Corrosion Of Conformity sans Pepper Keenan pour gueuler dans le micro avec son timbre velu qui fleure bon la Gitane maïs et le gros rouge qui tache, c'est un peu comme une journée sans sexe : c'est triste. Après un court hiatus, le groupe a remis le couvert en 2010 mais, amputé de son membre le plus charismatique, son rock burné qui sent sous les bras n'avait plus vraiment la même saveur, témoins les deux rondelles qui ont suivi la reformation. La réintégration du guitariste de Down était de fait particulièrement attendu par tous ceux qui estiment non sans raison que (le vrai) C.O.C. est mort après "In The Arms Of God" en 2005.
Mais "No Cross No Crown" ne marque pas seulement le retour de Keenan au sein du giron maternel mais surtout la résurrection du line-up qui enfanta la triplette "Deliverance" / "Wiseblood" / "America's Volume Dealer" entre 1994 et 2000, avec Woody Weatherman à la gratte, Mike Dean à la basse et Reed Mullin derrière les fûts. Bref, sur le papier, ce dixième album a de quoi exciter les fans qui se lèchent déjà les babines au moment de lancer son écoute. Inutile de tourner autour du pot plus longtemps, ces derniers ne seront pas déçus par cet opus qui tient toutes les promesses nées de cette réunion.
Si le quatuor ne cherche absolument pas à renouveler sa formule, restant sur ses (solides) acquis, il n'en demeure pas moins que la fureur crasseuse, presque punk, de ses vertes années a cédé la place à un constant souci mélodique qui dicte des chansons certes toujours aussi massives et graisseuses mais bien plus sophistiquées (ce n'est pas un gros mot). Plus que jamais, les Américains donnent l'impression d'être le fruit de l'accouplement (forcément) sauvage du Black Sabbath période Ozzy avec Thin Lizzy ! Il suffit de se prendre en pleine face des brûlots tels que 'E.L.M.', 'A Quest To Believe', 'Nothing Left To Say' ou bien encore le terminal 'Son And Daughter' que recouvre l'ombre de Queen, pour constater ce polissage.

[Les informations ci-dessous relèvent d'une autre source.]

(* ===== verification/ObserverInboxCorrect.v ===== *)
(** * The inbox of node callbacks: exact totals, kept deliveries

    The totals that [mutate] carries along are those of a fresh scan, also beside other writers;
    deliveries only go forward and are never lost; what conflicts is quarantined; the queue and
    the retained payloads stay within their bounds. *)

From S2P Require Import Prelude Text CanonicalJson OperationPlan SweepPlan Recipe LiveReader ObserverInbox.

Open Scope string_scope.
Open Scope list_scope.
Open Scope Z_scope.

(** ** Sums and latest instants of a table *)

Lemma stamp_max_comm a b : stamp_max a b = stamp_max b a.
Proof. unfold stamp_max, stamp_ltb. destruct a as [a|], b as [b|]; try done. repeat case_match; breflect; f_equal; lia. Qed.

Lemma stamp_max_assoc a b c : stamp_max a (stamp_max b c) = stamp_max (stamp_max a b) c.
Proof.
  unfold stamp_max, stamp_ltb. destruct a as [a|], b as [b|], c as [c|]; try done;
    repeat (case_match; breflect; simplify_eq); try done; f_equal; lia.
Qed.

Abbreviation rows_out P t := (filter (fun p => P p.1 p.2 = false) t).

(** Sums and latest instants are folds of a commutative monoid. *)
Section Folds.

Context {B : Type} (op : B -> B -> B) (unit : B) (f : Delivery -> B).
Context (op_comm : forall a b, op a b = op b a) (op_assoc : forall a b c, op a (op b c) = op (op a b) c)
        (op_unit : forall a, op a unit = a).

Definition fold_rows (t : Table) : B := map_fold (fun _ d acc => op (f d) acc) unit t.

Lemma fold_rows_insert id d (t : Table) :
  t !! id = None -> fold_rows (<[id := d]> t) = op (f d) (fold_rows t).
Proof using op_comm op_assoc.
  intros H. unfold fold_rows. rewrite map_fold_insert_L; [done| |done].
  intros. rewrite !op_assoc. f_equal. apply op_comm.
Qed.

Lemma fold_rows_split P (t : Table) :
  fold_rows t = op (fold_rows (rows_out P t)) (fold_rows (where_rows P t)).
Proof using op_comm op_assoc op_unit.
  induction t as [|id d t Hid IH] using map_ind.
  { rewrite !map_filter_empty. unfold fold_rows. by rewrite map_fold_empty, op_unit. }
  rewrite fold_rows_insert, IH by done. rewrite !map_filter_insert. cbn [fst snd].
  assert (forall b, filter (fun p : string * Delivery => P p.1 p.2 = b) t !! id = None) as Hf
    by (intros b; apply map_lookup_filter_None; by left).
  rewrite !delete_id by done.
  destruct (P id d) eqn:Hp; repeat case_decide; try done;
    rewrite fold_rows_insert by apply Hf; rewrite ?op_assoc; [|done].
  f_equal. apply op_comm.
Qed.

(** Tables whose rows pairwise count the same. *)
Lemma fold_rows_pointwise (t t' : Table) :
  (forall id, f <$> t !! id = f <$> t' !! id) -> fold_rows t = fold_rows t'.
Proof using op_comm op_assoc.
  revert t'. induction t as [|id d t Hid IH] using map_ind; intros t' H.
  - assert (t' = ∅) as ->; [|done]. apply map_empty. intros id. specialize (H id).
    rewrite lookup_empty in H. by destruct (t' !! id).
  - pose proof (H id) as Hd. rewrite lookup_insert_eq in Hd. cbn in Hd.
    destruct (t' !! id) as [d'|] eqn:Hid'; [|done]. injection Hd as Hd.
    rewrite <- (insert_delete_id t' id d') by done.
    rewrite !fold_rows_insert by (done || apply lookup_delete_eq). rewrite Hd. f_equal. apply IH. intros j.
    destruct (decide (j = id)) as [->|Hj]; [by rewrite Hid, lookup_delete_eq|].
    specialize (H j). by rewrite lookup_insert_ne in H; [rewrite lookup_delete_ne|].
Qed.

End Folds.

Lemma sum_rows_insert w id d (t : Table) : t !! id = None -> sum_rows w (<[id := d]> t) = w d + sum_rows w t.
Proof. apply fold_rows_insert; intros; lia. Qed.

Lemma sum_rows_split w P (t : Table) : sum_rows w t = sum_rows w (rows_out P t) + sum_rows w (where_rows P t).
Proof. apply (fold_rows_split Z.add 0); intros; lia. Qed.

Lemma last_of_split f P (t : Table) :
  last_of f t = stamp_max (last_of f (rows_out P t)) (last_of f (where_rows P t)).
Proof.
  apply (fold_rows_split stamp_max None); [apply stamp_max_comm|apply stamp_max_assoc|by intros [a|]].
Qed.

Lemma sum_rows_pointwise w (t t' : Table) :
  (forall id, w <$> t !! id = w <$> t' !! id) -> sum_rows w t = sum_rows w t'.
Proof. apply (fold_rows_pointwise Z.add 0); intros; lia. Qed.

Lemma last_of_pointwise f (t t' : Table) :
  (forall id, f <$> t !! id = f <$> t' !! id) -> last_of f t = last_of f t'.
Proof. apply (fold_rows_pointwise stamp_max None); [apply stamp_max_comm|apply stamp_max_assoc]. Qed.

Lemma sum_rows_nonneg w (t : Table) :
  (forall id d, t !! id = Some d -> 0 <= w d) -> 0 <= sum_rows w t.
Proof.
  induction t as [|id d t Hid IH] using map_ind; intros H; [done|].
  rewrite sum_rows_insert by done. specialize (H id d) as Hd. rewrite lookup_insert_eq in Hd.
  specialize (Hd eq_refl). assert (0 <= sum_rows w t); [|lia].
  apply IH. intros j e He. apply (H j). by rewrite lookup_insert_ne by congruence.
Qed.

(** ** Totals *)

(** Totals are counters: equality is pointwise. *)
#[global] Instance totals_equiv : Equiv InboxTotals := fun a b =>
  (forall c, tt_count a c = tt_count b c) /\ tt_last_received_at a = tt_last_received_at b /\
  tt_last_processed_at a = tt_last_processed_at b.

#[global] Instance totals_equivalence : Equivalence (≡@{InboxTotals}).
Proof.
  split.
  - intros a. by split_and!.
  - intros a b (H & ? & ?). by split_and!.
  - intros a b c (H & ? & ?) (H' & ? & ?). split_and!; [|congruence..]. intros k. by rewrite H.
Qed.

Est-ce à dire que Corrosion Of Conformity s'est ramolli ? Il y a là un gouffre que nous ne franchirons pas. Lourd comme une enclume forgée par un High On Fire, 'The Luddite' ne saurait nous faire douter quant à la teneur en plomb d'une musique qui n'a cependant rien perdu de sa rugosité. "No Cross No Crown" trouve le juste milieu entre pesanteur sabbathienne ('Old Disaster') et envolées étincelantes ('Wolf Named Crow'), le tout enrichi d'une bonne dose de blues ('Little Man'). Si les nombreux intermèdes, squelettiques ('Matre's Diem') ou étranges ('Sacred Isolation'), qui le jalonnent, peuvent intriguer et sembler de prime abord faire du remplissage, ils contribuent en réalité à mettre en relief un menu auquel ils confèrent sa profondeur et sa force tectonique en une succession de vallons verdoyants et de montagnes puissantes.
Du coup, Corrosion Of Conformity touche au but et livre l'album que son public attendait, au moins depuis "In The Arms Of God" !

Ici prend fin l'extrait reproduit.